Ce soir-là Piksarett ne prononça pas un mot. Il se montrait distrait et différent depuis qu'il était revenu des environs de Lorette après avoir consulté ce « jongleur » qui interprétait les songes. Assis à terre, les jambes croisées, son calumet aux lèvres, il avait fumé au moins deux pains de pétun du poids d'une livre chacun, de sorte que les plus endurcis en avaient la gorge brûlante d'avoir discuté dans cette tabagie de plus en plus dense et les paupières rougies. Le conseil s'était conclu dans une brume épaisse aux effets légèrement hallucinatoires, le pétun étant un tabac grossier et, en réalité, une autre plante, de cette sorte qu'on appelait « herbe de la reine » et dont on se sert pour composer des poudres calmantes. Joffrey de Peyrac qui fumait un cigare de tabac de Virginie ainsi que le comte d'Urville, les autres qui fumaient qui leurs calumets qui leurs pipes d'écume de mer, n'avaient pas paru incommodés, mais Angélique, vers la fin du conciliabule, n'était guère plus en état d'y prendre part. Elle se sentait flotter au sein de ces nuages bleus d'où émergeait seul Piksarett fumant avec une inébranlable constance mais son regard était impénétrable et, par instants, il la fixait comme s'il avait vu à travers elle des choses étonnantes.
L'affaire de Pacifique Jusserant l'assombrissait. Derrière le « donné » que l'on appelait « Orignal-Têtu », c'était encore la silhouette du jésuite que Piksarett avait si longtemps accompagné dans ses guerres. Et le « Grand Baptisé » ne finissait-il pas par être troublé par l'acharnement avec lequel le jésuite, même absent, poursuivait son combat.

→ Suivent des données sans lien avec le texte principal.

(** Reading the line ends as [\n] keeps a text guarded. *)
Lemma guarded_read (f : string) :
  line_free f = true ->
  forall (ahead : string) (behind behind' : list ascii),
    (exists t, behind' = (trail behind ++ t)%list) ->
    guarded f behind ahead = true ->
    guarded f behind' (universal_newlines ahead) = true.
Proof.
  intros Hf.
  assert (Hp : line_free ("../" ++ f) = true) by exact Hf.
  induction ahead as [|c rest IH]; intros behind behind' Hb H; [reflexivity|].
  cbn [guarded] in H. apply andb_prop in H as [Hhere Hrest].
  assert (Hcut : Ascii.eqb c cr || Ascii.eqb c newline = true ->
                 forall b, exists t, b = (trail (c :: behind) ++ t)%list).
  { intros Hc b. exists b. cbn [trail]. now rewrite Hc. }
  cbn [universal_newlines]. destruct (Ascii.eqb c cr) eqn:Hc.
  - destruct (Str.startswith rest (String newline EmptyString)).
    + apply (IH (c :: behind)); [now apply Hcut|exact Hrest].
    + cbn [guarded]. apply andb_true_intro. split; [reflexivity|].
      apply (IH (c :: behind)); [now apply Hcut|exact Hrest].
  - cbn [guarded]. apply andb_true_intro. split.
    + destruct (Str.startswith (String c (universal_newlines rest))
                  ("../" ++ f)) eqn:E; [|reflexivity].
      cbn [negb orb].
      assert (E' : Str.startswith (universal_newlines (String c rest))
                     ("../" ++ f) = true).
      { cbn [universal_newlines]. now rewrite Hc. }
      apply (startswith_read _ _ Hp) in E'. rewrite E' in Hhere.
      destruct Hb as (t & Hb). now apply (behind_is_trail behind _ t).
    + apply (IH (c :: behind)); [|exact Hrest].
      destruct (Ascii.eqb c newline) eqn:Hn.
      * apply Hcut. rewrite ?Hn. apply orb_true_r.
      * destruct Hb as (t & ->). exists t. cbn [trail]. now rewrite Hc, Hn.
Qed.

Il avait dû obéir et partir aux Iroquois, mais il avait ménagé son dernier brûlot et voici que celui-ci commençait de dériver vers eux à travers les déserts blancs.
Au moment où elle se disait que le contact était coupé entre elle et l'Indien et qu'ils commençaient pour des raisons obscures à s'éloigner l'un de l'autre dans leur complicité, elle vit un éclair de gaieté passer sur son visage et, soudain, il avait l'air très content comme s'il s'était écrié en lui-même : « J'ai trouvé. Je sais ce que je dois faire. »
Il lui adressa un clin d'œil malicieux.
Par quel chemin arriverait Pacifique Jusserant ?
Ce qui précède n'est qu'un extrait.